▸ **How to complete this task**
Across the listing below, how many lines contain "exact"? Answer with the number and nothing else.

▸ **The input**
---+---

Lemma tunnel_synthesize_ok p i : keeps (handle_tunnel_synthesize (S := S) p i).
Proof.
  unfold handle_tunnel_synthesize. eapply ok_bind; [leaf|]. intros env _. destruct (decode_tunnel_synthesize _) as [x|]; [|leaf]. cbv zeta.
  eapply ok_bind; [apply ok_with_field; intros h Hh; apply safe_tunnels; [apply handle_tunnel_ok, Hh|done]|].
  intros handling (h & Hh & ->). eapply (ok_bind _ _ (fun _ => True)).
  - destruct (handle_tunnel _ _ _ _).2 as [|l] eqn:E; [leaf|]. apply handle_tunnel_ok in E; [|apply Hh]. oks.
    + intros h' Hh'. apply safe_paths; [|done]. by apply restore_paths_ok, Hh'.
    + intros h' Hh'. apply safe_tunnels; [|done]. apply finish_restore_ok, Hh'.
  - intros _ _. oks. intros m Hm. by apply write_bounded.
Qed.
#[local] Hint Resolve handle_path_request_ok tunnel_synthesize_ok : handlers.

Lemma fixed_destinations_ok p i : keeps (handle_fixed_destinations (S := S) p i).
Proof. unfold handle_fixed_destinations. oks. Qed.

(** ** Link requests *)
Lemma request_as_destination_ok d p i : keeps (handle_link_request_as_destination (S := S) d p i).
Proof.
  unfold handle_link_request_as_destination. do 2 (eapply ok_bind; [leaf|intros ? _]). destruct (negb _); [leaf|].
  destruct (Destination_handle_packet d p); [leaf|]. case_decide; [leaf|]. eapply ok_bind; [leaf|]. intros secret _.
  destruct (new_from_request _ _ _ _ _) as [l|e]; [|leaf]. cbv zeta. destruct (Links.prove _) as [[proof l'] es].
  eapply ok_bind; [apply ok_emit, events_ok|]. intros _ _. eapply ok_bind; [apply send_from_link_ok|]. intros l'' _. oks.
  intros h Hh. destruct Hh. constructor; cbn; try done. by apply map_Forall_insert_2.
Qed.

Lemma request_as_intermediate_ok a b c n p : keeps (handle_link_request_as_intermediate (S := S) a b c n p).
Proof. unfold handle_link_request_as_intermediate. oks. Qed.
#[local] Hint Resolve fixed_destinations_ok request_as_destination_ok request_as_intermediate_ok : handlers.

Lemma handle_link_request_ok p i : keeps (handle_link_request (S := S) p i).
Proof. unfold handle_link_request. oks. Qed.
#[local] Hint Resolve handle_link_request_ok : handlers.

(** ** Storage *)
Lemma with_storage_ok {A} s (f : S -> A * S) : keeps (with_storage s f).
Proof. unfold with_storage. oks. Qed.
#[local] Hint Resolve with_storage_ok : handlers.

Lemma persist_ok : keeps (persist_handler (S := S)).
Proof. unfold persist_handler. oks. Qed.
#[local] Hint Resolve persist_ok : handlers.

Lemma shutdown_ok : keeps (shutdown_persist (S := S)).
Proof. unfold shutdown_persist. oks. Qed.

(** The tables have been loaded. *)
Lemma load_ok : keeps (load_persisted_state (S := S)).
Proof.
  unfold load_persisted_state. eapply ok_bind; [leaf|]. intros env _. eapply ok_bind; [apply ok_gets|]. intros h (h0 & Hh & ->).
  destruct (classify_stable_ids _) as [live ambiguous]. cbv zeta. rewrite (s_loaded h0 Hh). leaf.
Qed.
#[local] Hint Resolve shutdown_ok load_ok : handlers.

(** ** Timers *)
Lemma check_in_link_ok k : keeps (check_in_link (S := S) k).
Proof.
  unfold check_in_link. do 2 (eapply ok_bind; [leaf|intros ? _]). eapply ok_bind; [apply ok_gets|]. intros l (h & Hh & El). destruct l as [l|]; [|leaf].
  pose proof (link_at_ok _ h _ Hh El) as Hl. oks. intros h' Hh'. apply put_link_safe; [|done]. by eapply link_ok_same; [|exact Hl].
Qed.

Lemma check_pending_ok k l : link_ok (OutLink k) l -> keeps (check_pending_link (S := S) k l).
Proof.
  intros Hl. unfold check_pending_link. do 2 (eapply ok_bind; [leaf|intros ? _]). destruct (_ <=? _); [leaf|]. cbv zeta.
  do 2 (eapply ok_bind; [leaf|intros ? _]). destruct (_ <? _); [oks|].
  match goal with |- context [Links.request ?t l] => pose proof (request_same t l) as E; destruct (Links.request t l) as [p l'] end. cbn in E.
  eapply ok_bind; [apply (send_last_ok _ (OutLink k)); cbn in *; congruence|]. intros l'' Hl''. oks. intros h Hh. by apply put_link_safe.
Qed.

Lemma check_out_link_ok k : keeps (check_out_link (S := S) k).
Proof.
  unfold check_out_link. do 2 (eapply ok_bind; [leaf|intros ? _]). cbv zeta. eapply (ok_bind _ _ (fun _ => True)).
  { apply with_link_ok. intros l Hl. destruct (keepalive_due _ _ _); [by apply send_last_ok|]. eapply ok_weaken; [apply ok_ret|]. by intros x ->. }
  intros _ _. eapply ok_bind; [apply ok_gets|]. intros l (h & Hh & El). destruct l as [l|]; [|leaf].
  pose proof (link_at_ok _ h _ Hh El) as Hl. destruct (Link.status l); cbn [close]; oks.
  all: try (intros h' Hh'; apply put_link_safe; [|done]; by eapply link_ok_same; [|exact Hl]).
  - by apply check_pending_ok.
  - apply events_ok.
Qed.
#[local] Hint Resolve check_in_link_ok check_out_link_ok : handlers.

Lemma check_each_ok {A} (f : AddressHash -> Tr S A) ks : (forall k, keeps (f k)) -> keeps (check_each f ks).
Proof. intros Hf. induction ks as [|k ks IH]; cbn; oks. Qed.

Lemma rediscover_ok d : keeps (rediscover (S := S) d).
Proof. unfold rediscover. oks. intros h Hh. apply safe_paths; [|done]. apply paths_update; [done|apply Hh]. Qed.
#[local] Hint Resolve rediscover_ok : handlers.

Lemma check_links_ok : keeps (handle_check_links (S := S)).
Proof.
  unfold handle_check_links. oks.
  - apply check_each_ok. apply check_in_link_ok.
  - intros h Hh. destruct Hh. constructor; cbn; try done. by apply map_Forall_delete.
  - apply check_each_ok. apply check_out_link_ok.
  - intros h Hh. destruct Hh. constructor; cbn; try done. by apply map_Forall_delete.
Qed.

---+---

▸ **Solution to this task**
2